COOPERSTOWN, N.Y. -- The great victories will be felt, as will one great loss.
In the vast field, there will be the tens of thousands of baseball fans braving the heat and the threat of rain. On the stage will be five men, the Class of 2019, whose realized dreams represent the evolution of the sport itself. And in the air, the spirit and the memories of one of the game’s most passionate pitchers will lend gravity to the grounds.
Baseball’s living legends convene for the annual National Baseball Hall of Fame induction ceremony at 1:30 p.m. ET outside the Clark Sports Center. MLB Network’s coverage of the 2019 Hall of Fame induction ceremony will begin at 11 a.m. ET and be streamed live on MLB.com.
This year the celebration is a toast to commanding closers Mariano Rivera and Lee Smith, distinguished designated hitters Edgar Martinez and Harold Baines and sabermetrically-supported starter Mike Mussina. But it will also bring tears for the late Roy Halladay, whose widow Brandy will deliver an acceptance speech on his behalf.
The emotions, like the humidity, will be high.
“You just think about how hard it is to get to Cooperstown,” Smith said, before a small chuckle. “It is hard to get to Cooperstown.”
The thought works in a literal sense for a central New York village blissfully set apart from the hustle and bustle, and, for the men being honored here, it works in a more metaphorical sense for the hours of batting practices and bullpen sessions that pave the way to a Cooperstown-worthy career.
In recent months, those hours have instead been devoted to the dreaded realm of speech preparation. Even Martinez, who is ordinarily a man of few words, had been shocked to discover his first draft came out to 20 printed pages. But after 18 seasons in the big leagues and 10 years on the Baseball Writers’ Association of America ballot, he had plenty of time to build up material.
“This is a process that I’ve been going through, kind of taking all this in,” Martinez said. “I wonder how it’s going to feel Monday when I wake up? I think that’s probably when it’s going to set in.”
For the Class of ’19, the magnitude of the moment might hit earlier. Not necessarily when they see the fans sprawled out in front of them, because they’ve all performed in front of large audiences before. Rather, it’s usually the much smaller crowd that will be seated behind them -- and this year a record gathering of 54 previous inductees is expected -- that usually conveys what it means to be a member of baseball’s most fastidious fraternity.
Rivera joins that company in a class all his own as the first unanimous selection from the BBWAA ballot.

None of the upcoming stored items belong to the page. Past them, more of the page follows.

(** * MicroSearch: the x402 paywall of [GET /api/search]

    A shallow embedding of the seller side of the micropaid search
    endpoint: the challenge builder, the signature extractor, the two
    facilitator calls, the search executor with its stub fallback, the
    identity helper and the request handler that sequences them.

    Conventions.
    - A JavaScript string is a [string] holding its UTF-8 bytes; the
      strings of the program are well formed, so that JSON rendering and
      [encodeURIComponent] work byte by byte.
    - A value of type [any]/[unknown] that came out of [JSON.parse] is a
      [Json.t]; [None : option Json.t] is JavaScript's [undefined].
    - [async] functions run to completion one after the other (every call
      is awaited at once), so they are functions in a reader/writer monad
      [Eff]: the reader is the [World] outside the process (environment,
      network, runtime decoders), the writer is the trace of what the
      process did to it. The handler also marks in the trace where each
      operation it awaits starts and what it resolves to. *)

From Stdlib Require Import String Ascii NArith List Bool Lia.
From stdpp Require Import base option list gmap strings pretty.

Set Warnings "-register-all".

Open Scope string_scope.
Open Scope N_scope.
Open Scope list_scope.

(* ===================================================================== *)
(** ** JavaScript strings *)
(* ===================================================================== *)

Module Js.

Definition code (c : ascii) : N := N_of_ascii c.

Definition between (lo hi : N) (c : ascii) : bool :=
  (lo <=? code c) && (code c <=? hi).

Definition is_empty (s : string) : bool :=
  match s with EmptyString => true | String _ _ => false end.

Fixpoint contains_char (c : ascii) (s : string) : bool :=
  match s with
  | EmptyString => false
  | String d r => Ascii.eqb c d || contains_char c r
  end.

(** [s.length > 0], and the truthiness of a string. *)
Definition nonempty (s : string) : bool := negb (is_empty s).

(** [a || d] on an optional string: [undefined] and the empty string are
    falsy. *)
Definition or_default (a : option string) (d : string) : string :=
  match a with
  | Some s => if nonempty s then s else d
  | None => d
  end.

(** [String.prototype.toLowerCase], on the ASCII letters. No character
    outside ASCII lower-cases to an ASCII letter other than [k] and [i],
    so comparisons of the result with an ASCII word free of those two
    letters are exact. *)
Definition lower (c : ascii) : ascii :=
  if between 65 90 c then ascii_of_N (code c + 32) else c.

Fixpoint toLowerCase (s : string) : string :=
  match s with
  | EmptyString => EmptyString
  | String c r => String (lower c) (toLowerCase r)
  end.

(** White space and line terminators of ECMAScript, by UTF-8 length:
    U+0009..U+000D and U+0020; U+00A0; U+1680, U+2000..U+200A, U+2028,
    U+2029, U+202F, U+205F, U+3000 and U+FEFF. *)
Definition ws1 (a : ascii) : bool := between 9 13 a || (code a =? 32).

Definition ws2 (a b : ascii) : bool := (code a =? 194) && (code b =? 160).

Definition ws3 (a b c : ascii) : bool :=
  ((code a =? 225) && (code b =? 154) && (code c =? 128))
  || ((code a =? 226) && (code b =? 128)
      && (between 128 138 c || (code c =? 168) || (code c =? 169)
          || (code c =? 175)))
  || ((code a =? 226) && (code b =? 129) && (code c =? 159))
  || ((code a =? 227) && (code b =? 128) && (code c =? 128))
  || ((code a =? 239) && (code b =? 187) && (code c =? 191)).

Fixpoint trimStart (s : string) : string :=
  match s with
  | EmptyString => EmptyString
  | String a r1 =>
      if ws1 a then trimStart r1
      else match r1 with
           | EmptyString => s
           | String b r2 =>
               if ws2 a b then trimStart r2
               else match r2 with
                    | EmptyString => s
                    | String c r3 => if ws3 a b c then trimStart r3 else s
                    end
           end
  end.

(** [s] is made of white space only. *)
Fixpoint blank (s : string) : bool :=
  match s with
  | EmptyString => true
  | String a r1 =>
      if ws1 a then blank r1
      else match r1 with
           | EmptyString => false
           | String b r2 =>
               if ws2 a b then blank r2
               else match r2 with
                    | EmptyString => false
                    | String c r3 => ws3 a b c && blank r3
                    end
           end
  end.

Fixpoint trimEnd (s : string) : string :=
  match s with
  | EmptyString => EmptyString
  | String a r => if blank s then EmptyString else String a (trimEnd r)
  end.

(** [String.prototype.trim]. *)
Definition trim (s : string) : string := trimEnd (trimStart s).

(** [encodeURIComponent]: the unreserved characters stay, every other
    byte of the UTF-8 form becomes [%XX] in upper-case hexadecimal. *)
Definition unreserved (c : ascii) : bool :=
  between 65 90 c || between 97 122 c || between 48 57 c
  || contains_char c "-_.!~*'()".

Definition digit_of (alphabet : string) (n : N) : ascii :=
  match String.get (N.to_nat n) alphabet with
  | Some c => c
  | None => "?"%char
  end.

Definition HEX : string := "0123456789ABCDEF".
Definition hex : string := "0123456789abcdef".

Definition percent (c : ascii) : string :=
  String "%" (String (digit_of HEX (code c / 16))
                     (String (digit_of HEX (code c mod 16)) EmptyString)).

Fixpoint encodeURIComponent (s : string) : string :=
  match s with
  | EmptyString => EmptyString
  | String c r =>
      (if unreserved c then String c EmptyString else percent c)
      +:+ encodeURIComponent r
  end.

(** The number a string of decimal digits writes; [None] when the string
    is empty or holds anything else. *)
Fixpoint digits_value (acc : N) (s : string) : option N :=
  match s with
  | EmptyString => Some acc
  | String c r =>
      if between 48 57 c then digits_value (acc * 10 + (code c - 48)) r
      else None
  end.

Definition decimal_value (s : string) : option N :=
  if is_empty s then None else digits_value 0 s.

(** [Buffer.from(s).toString("base64")]. *)
Definition B64 : string :=
  "ABCDEFGHIJKLMNOPQRSTUVWXYZabcdefghijklmnopqrstuvwxyz0123456789+/".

But even he knows his place here.
“I’m a rookie in this thing, and [the previous inductees] are way ahead of me,” Rivera said. “I could never mention myself with any of them. I’m just happy I’m here.”
That Rivera appeared on all 425 submitted ballots says a lot about the progression of the BBWAA’s attitude toward the relief role, because even as clear a candidate as Rivera is, he likely would have had trouble batting 1.000 in earlier decades. Smith would know, having been held out of the Hall after 15 years on the ballot, before the smaller Today’s Game Era committee selected him last December and turned him into, in his words, “a 61-year-old rookie.”
Martinez didn’t wait quite that long, but, at 56, he waited long enough. And for he and Baines to go in together is a victory in the battle against those who don’t view the DH as a “real” position.
Meanwhile, Mussina’s induction is a testament to the advanced stats, like ERA+, that put a career that took place entirely in the AL East and predominantly in the so-called “steroid era” into proper context.
All of the above is part of the broader discussion of BBWAA voting practices, small-committee politics and the usual stuff we argue about each winter when the games aren’t being played.
But this weekend -- and especially Sunday’s salute -- is ordinarily just simple celebration, something those fortunate few who have their names called by the Hall get to share with their families.
“I had my fun as a player,” Baines said. “I want my family to enjoy this, because they didn’t see all the things that I saw. So this is all about family for me.”
For the Halladay family, this celebration is conflicting, difficult and certainly bittersweet. But the entire baseball world -- not just those gathered on the dais -- will be behind Brandy Halladay as she gives the speech the man known as “Doc” didn’t live to voice himself but earned with his indefatigable approach to his craft.
“I wish he could be here,” Rivera said. “He earned it, and he deserved it, and he gave us a lot of great memories. He’s a guy that was always giving his best.”
The Class of ’19 will give its best Sunday, basking in the crowd’s adoration, backed by a congregation of baseball greatness and blessed, we like to think, by the spirit of a member gone far too soon.